Brooks’ curriculum vitae is a concise 19 pages long, packed with vital information on six projects for which he is spokesman at the lab, five collaboration memberships, 18 grants he has been awarded since 2008 and just a sprinkling of titles of more than 900 of his publications in peer-reviewed journals and more than 90 publications in higher-impact-factor journals, including 91 in Physical Review Letters, two in Science, and one in Nature.
Add those projects to the roles Brooks holds on two continents and it becomes a mystery how he finds time to sleep; Brooks is a founding member of the Board of Directors of Chile’s Valparaíso Center for Science and Technology, Director of the “Institute for Advanced Studies in Science and Engineering,” and a professor of physics and experimental group leader for High Energy Nuclear and Particle Physics at the Technical University of Federico Santa Maria, where he has previously served as Director of Research Ring multidisciplinary project, “Experiments on Hadrons with Electroweak Probes: Fundamental Physics and Technology Development.”
Still, the list of Brooks’ achievements continues; he holds two U.S. patents and the honorary position of affiliate professor with the Department of Physics at the University of New Hampshire. He has outdone himself since earning his Ph.D. from Duke University in 1988.
Yet, what may seem like a mindbogglingly dense career is simply the result of well-planned projects that ultimately tie together, according to Brooks.
“I’m interested in the breadth of science,” Brooks says. “I’m interested in how interconnected things can be, so while I’m working on multiple projects at once, they are all connected. That’s one of my favorite aspects of the work I’m doing. It connects experiments done at Jefferson Lab, LHC (the Large Hadron Collider at CERN), Brookhaven and Fermilab.”
Brooks’ Big Collection of Projects
Brooks explains that his strategy for maximizing efficiency is to study one topic in a variety of ways and with other researchers who have complementary projects.
“The science topic is the same or similar in everything that I do so what I learn in one area has an impact in other areas. It looks like a big collection or theme,” he explains.
Regarding the theme of his research, Brooks says, “I’m interested in what happens when you give a quark a lot of energy in the scattering process. If you hit it with a baseball bat, what happens? You hit a pumpkin with a bat, it makes a mess and flies away. With a quark, it tries to fly away and it makes more quarks on that tiny scale. So that process fascinates me. Normally, when you hit the quark with the bat, a really long time later you have some new particle. You put a lot of energy into the system, you end up with more particles than you started with. What I like to do is implant that whole process inside an atomic nucleus. Then, you can study these processes on short distance scales by forcing the whole thing to pass through a nucleus and then interact with a nucleus.

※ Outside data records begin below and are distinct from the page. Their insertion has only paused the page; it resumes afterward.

(** What is left is a suffix, and does not start with a removed
    character. *)
Lemma lstrip_with_spec (n : nat) (l : list ascii) :
  (List.length l <= n)%nat ->
  starts_with_space s1 s2 s3 (lstrip_with s1 s2 s3 l) = false /\
  exists w, l = (w ++ lstrip_with s1 s2 s3 l)%list.
Proof.
  revert l. induction n as [|n IH]; intros l Hl.
  { destruct l; [|simpl in Hl; lia]. split; [reflexivity|now exists []]. }
  destruct l as [|c1 l1]; [split; [reflexivity|now exists []]|].
  simpl in Hl. simpl lstrip_with.
  destruct (s1 c1) eqn:E1.
  { destruct (IH l1 ltac:(lia)) as [H [w Hw]]. split; [exact H|].
    exists (c1 :: w). simpl. now rewrite <- Hw. }
  destruct l1 as [|c2 l2].
  { split; [simpl; now rewrite E1|now exists []]. }
  simpl in Hl. destruct (s2 c1 c2) eqn:E2.
  { destruct (IH l2 ltac:(lia)) as [H [w Hw]]. split; [exact H|].
    exists (c1 :: c2 :: w). simpl. now rewrite <- Hw. }
  destruct l2 as [|c3 l3].
  { split; [simpl; now rewrite E1, E2|now exists []]. }
  simpl in Hl. destruct (s3 c1 c2 c3) eqn:E3.
  { destruct (IH l3 ltac:(lia)) as [H [w Hw]]. split; [exact H|].
    exists (c1 :: c2 :: c3 :: w). simpl. now rewrite <- Hw. }
  split; [simpl; now rewrite E1, E2, E3|now exists []].
Qed.

Lemma lstrip_with_head (l : list ascii) :
  starts_with_space s1 s2 s3 (lstrip_with s1 s2 s3 l) = false.
Proof. exact (proj1 (lstrip_with_spec _ l (le_n _))). Qed.

Lemma lstrip_with_suffix (l : list ascii) :
  exists w, l = (w ++ lstrip_with s1 s2 s3 l)%list.
Proof. exact (proj2 (lstrip_with_spec _ l (le_n _))). Qed.

Lemma lstrip_with_idem (l : list ascii) :
  lstrip_with s1 s2 s3 (lstrip_with s1 s2 s3 l) = lstrip_with s1 s2 s3 l.
Proof. apply lstrip_with_fixed, lstrip_with_head. Qed.

(** A list that does not start with a removed character has no prefix
    that does. *)
Lemma starts_with_space_prefix (b w : list ascii) :
  starts_with_space s1 s2 s3 (b ++ w) = false ->
  starts_with_space s1 s2 s3 b = false.
Proof.
  destruct b as [|c1 [|c2 [|c3 b]]]; simpl; try reflexivity.
  - rewrite orb_false_r. intros H. now apply orb_false_iff in H as [H _].
  - rewrite orb_false_r. intros H. apply orb_false_iff in H as [-> H].
    destruct w; simpl in *; [now rewrite orb_false_r in H|].
    now apply orb_false_iff in H as [-> _].
  - auto.
Qed.

End StripFacts.

Lemma rstrip_chars_prefix (l : list ascii) :
  exists w, l = (rstrip_chars l ++ w)%list.
Proof.
  unfold rstrip_chars.
  destruct (lstrip_with_suffix is_space (fun c2 c1 => is_space2 c1 c2)
              (fun c3 c2 c1 => is_space3 c1 c2 c3) (rev l)) as [w H].
  exists (rev w). rewrite <- rev_app_distr, <- H. now rewrite rev_involutive.
Qed.

Lemma rstrip_chars_idem (l : list ascii) :
  rstrip_chars (rstrip_chars l) = rstrip_chars l.
Proof.
  unfold rstrip_chars. now rewrite rev_involutive, lstrip_with_idem.
Qed.

Lemma strip_chars_idem (l : list ascii) :
  let s := rstrip_chars (lstrip_chars l) in
  rstrip_chars (lstrip_chars s) = s.
Proof.
  cbv zeta.
  assert (F : lstrip_chars (rstrip_chars (lstrip_chars l))
              = rstrip_chars (lstrip_chars l)).
  { apply lstrip_with_fixed.
    destruct (rstrip_chars_prefix (lstrip_chars l)) as [w H].
    apply (starts_with_space_prefix _ _ _ _ w). rewrite <- H.
    apply lstrip_with_head. }
  rewrite F. apply rstrip_chars_idem.
Qed.

Lemma strip_idem (s : string) : strip (strip s) = strip s.
Proof.
  unfold strip. rewrite list_ascii_of_string_of_list_ascii.
  now rewrite strip_chars_idem.
Qed.

(** The no-break space is removed on both sides, like the space. *)
Example strip_no_break_space :
  strip (no_break_space ++ " I-7" ++ no_break_space) = "I-7"
  /\ strip ("5" ++ no_break_space) = "5".
Proof. split; reflexivity. Qed.

End PyFacts.

Section KeyFacts.

Lemma key_eqb_eq (a b : option string) : key_eqb a b = true <-> a = b.
Proof.
  destruct a as [x|], b as [y|]; simpl; split; intros H;
    try discriminate; try reflexivity.
  - apply String.eqb_eq in H. now subst.
  - injection H as ->. apply String.eqb_refl.
Qed.

Lemma key_eqb_refl (a : option string) : key_eqb a a = true.
Proof. now apply key_eqb_eq. Qed.

Lemma mem_key_In (k : option string) (ks : list (option string)) :
  mem_key k ks = true <-> In k ks.
Proof.
  unfold mem_key. rewrite existsb_exists. split.
  - intros (x & Hx & E). apply key_eqb_eq in E. now subst.
  - intros H. exists k. split; [exact H | apply key_eqb_refl].
Qed.

Lemma mem_key_false (k : option string) (ks : list (option string)) :
  mem_key k ks = false <-> ~ In k ks.
Proof.
  rewrite <- mem_key_In. destruct (mem_key k ks); split; congruence.
Qed.

Lemma is_unique_NoDup (ks : list (option string)) :
  is_unique ks = true <-> NoDup ks.
Proof.
  induction ks as [|k ks IH]; simpl.
  - split; [constructor | reflexivity].
  - rewrite andb_true_iff, negb_true_iff, mem_key_false, IH. split.
    + intros [H1 H2]. now constructor.
    + intros H. inversion H; subst. now split.
Qed.

Lemma is_unique_Some (l : list string) :
  is_unique (map Some l) = true <-> NoDup l.
Proof.
  rewrite is_unique_NoDup. split.
  - apply NoDup_map_inv.
  - intros H. apply Finite.Injective_map_NoDup; [|exact H].
    intros x y E. now injection E.
Qed.

Lemma filter_absent (R : DataFrame) (k : option string) :
  mem_key k (map key R) = false ->
  filter (fun r => key_eqb (key r) k) R = [].
Proof.
  induction R as [|r R IH]; simpl; [reflexivity|].
  intros H. apply orb_false_iff in H as [H1 H2].
  assert (E : key_eqb (key r) k = false).
  { destruct (key_eqb (key r) k) eqn:E; [|reflexivity].
    apply key_eqb_eq in E. rewrite E, key_eqb_refl in H1. discriminate. }
  rewrite E. now apply IH.
Qed.

Lemma filter_unique (R : DataFrame) (k : option string) :
  is_unique (map key R) = true ->
  filter (fun r => key_eqb (key r) k) R
  = match lookup R k with Some r => [r] | None => [] end.
Proof.
  unfold lookup.
  induction R as [|r R IH]; simpl; [reflexivity|].
  intros H. apply andb_true_iff in H as [H1 H2].
  apply negb_true_iff in H1.
  destruct (key_eqb (key r) k) eqn:E.
  - apply key_eqb_eq in E. rewrite E in H1.
    now rewrite (filter_absent R k H1).
  - now apply IH.
Qed.

Lemma key_merge_row (cols : list Col) (l : Row) (m : option Row) :
  key (merge_row cols l m) = key l.
Proof. reflexivity. Qed.

Lemma left_join_unique (cols : list Col) (L R : DataFrame) :
  is_unique (map key R) = true ->
  left_join cols L R = map (fun l => merge_row cols l (lookup R (key l))) L.
Proof.
  intros H. unfold left_join.
  match goal with |- flat_map ?g L = _ => set (f := g) end.
  assert (Hf : forall l, f l = [merge_row cols l (lookup R (key l))]).
  { intros l. unfold f. rewrite (filter_unique R (key l) H).
    destruct (lookup R (key l)); reflexivity. }
  clearbody f.
  induction L as [|l L IH]; simpl; [reflexivity|].
  now rewrite Hf, IH.
Qed.

Lemma keys_left_join (cols : list Col) (L R : DataFrame) :
  is_unique (map key R) = true ->
  map key (left_join cols L R) = map key L.
Proof.
  intros H. rewrite (left_join_unique cols L R H), map_map.
  apply map_ext. reflexivity.
Qed.

(** [drop_duplicates]: distinct keys, each with its first row. *)
Lemma drop_duplicates_from_keys (seen : list (option string)) (t : DataFrame) :
  NoDup (map key (drop_duplicates_from seen t)) /\
  forall k, In k (map key (drop_duplicates_from seen t)) ->
            ~ In k seen /\ In k (map key t).
Proof.
  revert seen. induction t as [|r t IH]; intros seen; simpl.
  - split; [constructor | intros k []].
  - destruct (mem_key (key r) seen) eqn:E.
    + destruct (IH seen) as [H1 H2]. split; [exact H1|].
      intros k Hk. destruct (H2 k Hk). auto.
    + destruct (IH (key r :: seen)) as [H1 H2]. split.
      * simpl. constructor; [|exact H1].
        intros Hin. destruct (H2 _ Hin) as [Hn _]. apply Hn. now left.
      * simpl. intros k [<-|Hk].
        -- split; [now apply mem_key_false | now left].
        -- destruct (H2 k Hk) as [Hn Hi]. split; [|now right].
           intros Hs. apply Hn. now right.
Qed.

Lemma drop_duplicates_unique (t : DataFrame) :
  is_unique (map key (drop_duplicates t)) = true.
Proof. apply is_unique_NoDup, drop_duplicates_from_keys. Qed.

Lemma lookup_drop_duplicates_from (seen : list (option string))
  (t : DataFrame) (k : option string) :
  lookup (drop_duplicates_from seen t) k
  = if mem_key k seen then None else lookup t k.
Proof.
  unfold lookup. revert seen. induction t as [|r t IH]; intros seen; simpl.
  - now destruct (mem_key k seen).
  - destruct (mem_key (key r) seen) eqn:E.
    + rewrite IH. destruct (key_eqb (key r) k) eqn:K; [|reflexivity].
      apply key_eqb_eq in K. rewrite <- K, E. reflexivity.
    + simpl. destruct (key_eqb (key r) k) eqn:K.
      * apply key_eqb_eq in K. rewrite <- K, E. reflexivity.
      * rewrite IH. simpl.
        assert (K' : key_eqb k (key r) = false).
        { destruct (key_eqb k (key r)) eqn:K'; [|reflexivity].
          apply key_eqb_eq in K'. rewrite K', key_eqb_refl in K.
          discriminate. }
        now rewrite K'.
Qed.
(** The resume question of [on_download_extract]: the offset to start from
    and the local file as the download finds it; [ans] is the answer to the
    dialog ([None]: cancel).  [None] as a result: nothing is downloaded. *)
Definition resume_choice (local : option (list byte)) (ans : option bool)
    : option (Z * option (list byte)) :=
  match local with
  | None => Some (0, None)
  | Some old =>
      match ans with
      | None => None
      | Some true => Some (Z.of_nat (length old), Some old)
      | Some false => Some (0, None)
      end
  end.

(** [on_download_extract] up to the end of the download. *)
Definition start_download (self : FTPClient.Client) (local : option (list byte))
    (ans : option bool) (remote_path : string) : option FTPClient.Download :=
  match resume_choice local ans with
  | None => None
  | Some (rest, local') =>
      Some (FTPClient.download_file self local' remote_path true (64 * 1024) rest)
  end.

End App.

(** ** Vocabulary of the statements *)


(** The running totals [acc + |b1|], [acc + |b1| + |b2|], ... of a list of
    blocks. *)
Fixpoint running (acc : Z) (blocks : list (list byte)) : list Z :=
  match blocks with
  | [] => []
  | b :: bs =>
      let acc' := acc + Z.of_nat (length b) in
      acc' :: running acc' bs
  end.

(** The number of bytes in a list of blocks. *)
Definition total_len (blocks : list (list byte)) : Z :=
  Z.of_nat (length (concat blocks)).
(** X14: when the try blocks raise only exceptions derived from Exception,
    the loop of g1_dance_recorder.main runs to the end of the list and
    accounts for every dataset exactly once: the recorded datasets
    together with the failed ones are a rearrangement of the list, and a
    dataset is counted as recorded only with a true (non-empty) video
    file name. *)
Theorem dance_loop_accounts_for_every_dataset (datasets : list pystr)
    (w : world) :
  raises_only_Exception w ->
  exists successful_recordings failed_recordings w' t,
    record_all try_block 1 (length datasets) datasets [] [] w
    = (Ok (successful_recordings, failed_recordings), w', t)
    /\ map fst successful_recordings ++ failed_recordings ≡ₚ datasets
    /\ (length successful_recordings + length failed_recordings
        = length datasets)%nat
    /\ Forall (fun entry => RobotTester.truthy entry.2 = true)
              successful_recordings.
Proof.
  intros Hw.
  destruct (record_all_run datasets 1 (length datasets) [] [] w Hw)
    as (s & f & w' & t & Hrun & _ & Hperm & Hall).
  exists s, f, w', t. split; [exact Hrun | split; [exact Hperm |]].
  split; [| exact Hall].
  apply Permutation_length in Hperm.
  rewrite length_app, length_map in Hperm. exact Hperm.
Qed.

End DanceRecorderMainFacts.

Lemma dance_loop_accounts_for_every_dataset_witness :
  exists successful_recordings failed_recordings w' t,
    DanceRecorderMain.record_all
      (fun dataset =>
         _ ← call (Make (u "UnitreeG1") [dataset] None);
         mret (VStr (u "G1_Dance_Videos/" ++ dataset ++ u "_dance.mp4")))
      1 (length DanceRecorderMain.dance_datasets)
      DanceRecorderMain.dance_datasets [] []
      [Returns []; Raises (RuntimeError (u "404"))]
    = (Ok (successful_recordings, failed_recordings), w', t)
    /\ map fst successful_recordings ++ failed_recordings
       ≡ₚ DanceRecorderMain.dance_datasets
    /\ (length successful_recordings + length failed_recordings
        = length DanceRecorderMain.dance_datasets)%nat
    /\ Forall (fun entry => RobotTester.truthy entry.2 = true)
              successful_recordings.
Proof.
  apply (dance_loop_accounts_for_every_dataset
           (fun dataset =>
              _ ← call (Make (u "UnitreeG1") [dataset] None);
              mret (VStr (u "G1_Dance_Videos/" ++ dataset ++ u "_dance.mp4")))).
  - intros dataset. apply sound_bind; [now apply sound_call |].
    intros shown. apply sound_ret.
  - repeat constructor.
Defined.

(* --------------------------------------------------------------------- *)
(** ** The menu of the archived slow motion viewer                         *)
(* --------------------------------------------------------------------- *)

Section SlowMotionMenuFacts.
Import SlowMotionMenu.





(** The menu the script really prints. *)
Example menu_of_the_script :
  select default_datasets lafan1_datasets 7
  = Ok (PlayLafan1 (u "walk1_subject1") (u "Human walking capture 1"))
  /\ select default_datasets lafan1_datasets 11 = Ok PlayAll
  /\ select default_datasets lafan1_datasets 0 = Ok InvalidChoice
  /\ select default_datasets lafan1_datasets (-1) = Ok InvalidChoice.
Proof. repeat split. Qed.

End SlowMotionMenuFacts.

(* --------------------------------------------------------------------- *)
(** ** Pauses between the demonstrations of lesson_1_3                     *)
(* --------------------------------------------------------------------- *)

Section Lesson13PacingFacts.
Import Lesson13 Lesson13Pacing.






End Lesson13PacingFacts.
(** * A model of the build script [task2.py]

    The script clones a Git repository into [temp_repo], removes every
    top-level directory except the one that is to be packaged, writes a
    [version.json] manifest into that directory, zips it and moves the
    archive next to the caller.

    The development is organised as follows.
    - [PyStr], [PosixPath]: the string methods and the functions of
      [os.path] the script calls.
    - [FS]: a POSIX directory tree (no symbolic links, no permissions,
      no input or output errors) with path resolution, and the file
      operations of [os], [shutil] and [open] the script calls.
    - [Py]: a state-and-exception monad for the script's control flow,
      with the log as part of the state.
    - [Task2]: the five functions of the script.
    - [Sample], [Cases]: a repository, some current directories and
      some runs on them.
    - Facts about strings, trees, path resolution and each stage, and
      a case analysis of [main].
    - The properties of the script, one by one.
    - Further properties of each stage and of the driver, with the
      facts they rest on. *)

From Stdlib Require Import Ascii.
From stdpp Require Import gmap strings list fin_maps.

#[local] Set Warnings "-register-all".

(** ** Strings as Python uses them *)

Module PyStr.

(** [s.startswith(p)] *)
Fixpoint startswith (s p : string) : bool :=
  match p with
  | EmptyString => true
  | String b p' =>
      match s with
      | EmptyString => false
      | String a s' => Ascii.eqb a b && startswith s' p'
      end
  end.

(** [s.endswith(suf)]: some tail of [s] is [suf]. *)
Fixpoint endswith (s suf : string) : bool :=
  if String.eqb s suf then true
  else match s with
       | EmptyString => false
       | String _ s' => endswith s' suf
       end.

(** [s.endswith((a, b, ...))] with a tuple of suffixes. *)
Definition endswith_any (s : string) (sufs : list string) : bool :=
  existsb (endswith s) sufs.

Definition is_slash (c : ascii) : bool := Ascii.eqb c "/"%char.

(** [s.split('/')]; the result is never empty. *)
Fixpoint split_slash (s : string) : list string :=
  match s with
  | EmptyString => [""]
  | String c s' =>
      if is_slash c then "" :: split_slash s'
      else match split_slash s' with
           | h :: t => String c h :: t
           | [] => [String c ""]
           end
  end.

(** ['/'.join(comps)] *)
Fixpoint join_slash (comps : list string) : string :=
  match comps with
  | [] => ""
  | [c] => c
  | c :: rest => c +:+ "/" +:+ join_slash rest
  end.

(** [(s[:i], s[i:])] for [i = s.rfind('/') + 1]. *)
Fixpoint rpartition_slash (s : string) : string * string :=
  match s with
  | EmptyString => ("", "")
  | String c s' =>
      let '(h, t) := rpartition_slash s' in
      if String.eqb h "" then
        if is_slash c then ("/", t) else ("", String c t)
      else (String c h, t)
  end.

(** [s.rstrip('/')] *)
Fixpoint rstrip_slash (s : string) : string :=
  match s with
  | EmptyString => ""
  | String c s' =>
      let r := rstrip_slash s' in
      if is_slash c && String.eqb r "" then "" else String c r
  end.

(** [s] has no ['/'] in it. *)
Fixpoint no_slash (s : string) : bool :=
  match s with
  | EmptyString => true
  | String c s' => negb (is_slash c) && no_slash s'
  end.

(** [s == '/' * len(s)] *)
Fixpoint all_slash (s : string) : bool :=
  match s with
  | EmptyString => true
  | String c s' => is_slash c && all_slash s'
  end.

End PyStr.

(** ** [os.path] on POSIX ([posixpath.py]) *)

Module PosixPath.
Import PyStr.

(** [os.path.join(a, b)] for two arguments. *)
Definition join (a b : string) : string :=
  if startswith b "/" then b
  else if String.eqb a "" || endswith a "/" then a +:+ b
  else a +:+ "/" +:+ b.

(** [os.path.basename(p)] *)
Definition basename (p : string) : string := snd (rpartition_slash p).

(** [os.path.dirname(p)] *)
Definition dirname (p : string) : string :=
  let head := fst (rpartition_slash p) in
  if negb (String.eqb head "") && negb (all_slash head)
  then rstrip_slash head else head.

(** The loop of [normpath] over the components.  [st] is the list
    [new_comps] of the Python code, kept with its last element first,
    so that [append] is a cons and [pop] drops the head. *)
Fixpoint norm_comps (absolute : bool) (st comps : list string) : list string :=
  match comps with
  | [] => st
  | comp :: rest =>
      if String.eqb comp "" || String.eqb comp "." then norm_comps absolute st rest
      else if negb (String.eqb comp "..")
              || (negb absolute && match st with [] => true | _ => false end)
              || match st with top :: _ => String.eqb top ".." | [] => false end
      then norm_comps absolute (comp :: st) rest
      else norm_comps absolute (tail st) rest
  end.

(** Number of leading slashes [normpath] keeps: two for exactly two,
    one for one or for three and more. *)
Definition initial_slashes (path : string) : nat :=
  if startswith path "/" then
    if startswith path "//" && negb (startswith path "///") then 2 else 1
  else 0.

Fixpoint slashes (n : nat) : string :=
  match n with O => "" | S n' => String "/" (slashes n') end.
(** X2. [SerializeEmbeddedGlTF] panics on a document without a buffer.  On
    every other document it returns the indented JSON text of the document
    in which the first buffer has the URI
    "data:application/gltf-buffer;base64," followed by the base64 text of
    its bytes (nothing, as the error is only printed, when a float of the
    document is a NaN or an infinity); the JSON of that buffer has this
    URI under "uri" and the declared byte length under "byteLength", and
    every other key of the document has the value it had. *)
Theorem SerializeEmbeddedGlTF_embeds_the_first_buffer :
  forall (json_text_indent : json -> list Z) (base64_EncodeToString : list Z -> string)
         (gltfDoc : GlTF),
    match GlTF_Buffers gltfDoc with
    | [] => SerializeEmbeddedGlTF json_text_indent base64_EncodeToString gltfDoc = None
    | buffer0 :: buffers =>
        let uri := dataURI base64_EncodeToString (GltfBuffer_Bytes buffer0) in
        let embedded := set_Buffers gltfDoc (set_URI buffer0 uri :: buffers) in
        SerializeEmbeddedGlTF json_text_indent base64_EncodeToString gltfDoc
          = Some (if json_supported (json_GlTF embedded)
                  then json_text_indent (json_GlTF embedded) else []) /\
        json_field "buffers" (json_GlTF embedded)
          = Some (JArray (json_GltfBuffer (set_URI buffer0 uri)
                            :: map json_GltfBuffer buffers)) /\
        json_field "uri" (json_GltfBuffer (set_URI buffer0 uri)) = Some (JString uri) /\
        json_field "byteLength" (json_GltfBuffer (set_URI buffer0 uri))
          = Some (JInt (GltfBuffer_ByteLength buffer0)) /\
        (forall k : string,
            k <> "buffers"%string ->
            json_field k (json_GlTF embedded) = json_field k (json_GlTF gltfDoc))
    end.
Proof.
  intros jti b64 doc. unfold SerializeEmbeddedGlTF, withDataURI.
  destruct (GlTF_Buffers doc) as [|b0 bs] eqn:Hb; [reflexivity|].
  cbv zeta. split; [reflexivity|]. split; [|split; [|split]].
  - unfold json_GlTF, set_Buffers. cbn [GlTF_Accessors GlTF_Asset GlTF_Buffers].
    destruct (GlTF_Accessors doc); destruct (GlTF_Asset doc); reflexivity.
  - unfold json_GltfBuffer, set_URI, dataURI.
    cbn [GltfBuffer_ByteLength GltfBuffer_Extensions GltfBuffer_Extras GltfBuffer_Name
           GltfBuffer_URI].
    destruct (GltfBuffer_Extensions b0); destruct (GltfBuffer_Extras b0);
      destruct (GltfBuffer_Name b0); reflexivity.
  - reflexivity.
  - intros k Hk. unfold json_GlTF, set_Buffers.
    cbn [GlTF_Accessors GlTF_Asset GlTF_Buffers GlTF_BufferViews GlTF_Extensions
           GlTF_ExtensionsRequired GlTF_ExtensionsUsed GlTF_Images GlTF_Materials GlTF_Meshes
           GlTF_Nodes GlTF_Scene GlTF_Scenes GlTF_Textures].
    rewrite Hb. unfold json_field. f_equal.
    rewrite !(find_key_app k (kv_slice "accessors" _)).
    rewrite !(find_key_app k (kv_any "asset" _)).
    rewrite !(find_key_app k (kv_slice "buffers" _)).
    now rewrite !(find_kv_slice_other k "buffers") by assumption.
Qed.

Lemma ToGltfDoc_shape u32 b64 vc model atlas :
  exists (doc : GlTF) (mesh : Mesh) (node : Node) (buffer0 : GltfBuffer),
    ToGltfDoc u32 b64 vc model atlas = Some doc /\
    GlTF_Meshes doc = [mesh] /\ GlTF_Nodes doc = [node] /\ GlTF_Buffers doc = [buffer0] /\
    Mesh_Name mesh = ""%string /\ Node_Name node = ""%string /\
    Node_Mesh node = any_int 0.
Proof.
  destruct (ToGltfDoc_run_aligned u32 b64 vc model atlas)
    as (doc & pk & mats & assocs & Hloop & _).
  unfold ToGltfDoc, ToGltfDoc_run. rewrite Hloop.
  eexists. eexists. eexists. eexists.
  split; [reflexivity|]. cbn [fst GlTF_Meshes GlTF_Nodes GlTF_Buffers].
  repeat (split; [reflexivity|]). reflexivity.
Qed.

Lemma SerializeEmbeddedGlTF_value jti b64 (d : GlTF) b0 bs :
  GlTF_Buffers d = b0 :: bs ->
  SerializeEmbeddedGlTF jti b64 d
  = Some (json_MarshalIndent jti
            (set_Buffers d (set_URI b0 (dataURI b64 (GltfBuffer_Bytes b0)) :: bs))).
Proof. intros H. unfold SerializeEmbeddedGlTF, withDataURI. now rewrite H. Qed.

It’s like the nucleus is the analyzer for the quark you hit with the baseball bat.”
Connection Between Science and Economic Prosperity
Just as Brooks enjoys seeing the connection between various aspects of science, his research has also enabled him to have a direct, positive impact on an entire nation’s economy. Since 2008, Brooks has been developing the physics department at the Technical University of Santa Maria in Chile and is part of a group preparing to build an international underground lab that is expected to strengthen economic and political bonds between Chile and its neighbors.
“It’s extremely well documented that the more scientific research is done in a country, the more economic prosperity occurs,” he says. “That’s partly why I’m here in Chile. Chile is classified as a developing country. One of the things that drew me here is that the government of Chile is convinced that scientific research and achievement has a positive impact on the economy. They have poured money into science and technology programs. There’s a huge opportunity to increase scientific literacy…it’s easy to make a big impact.”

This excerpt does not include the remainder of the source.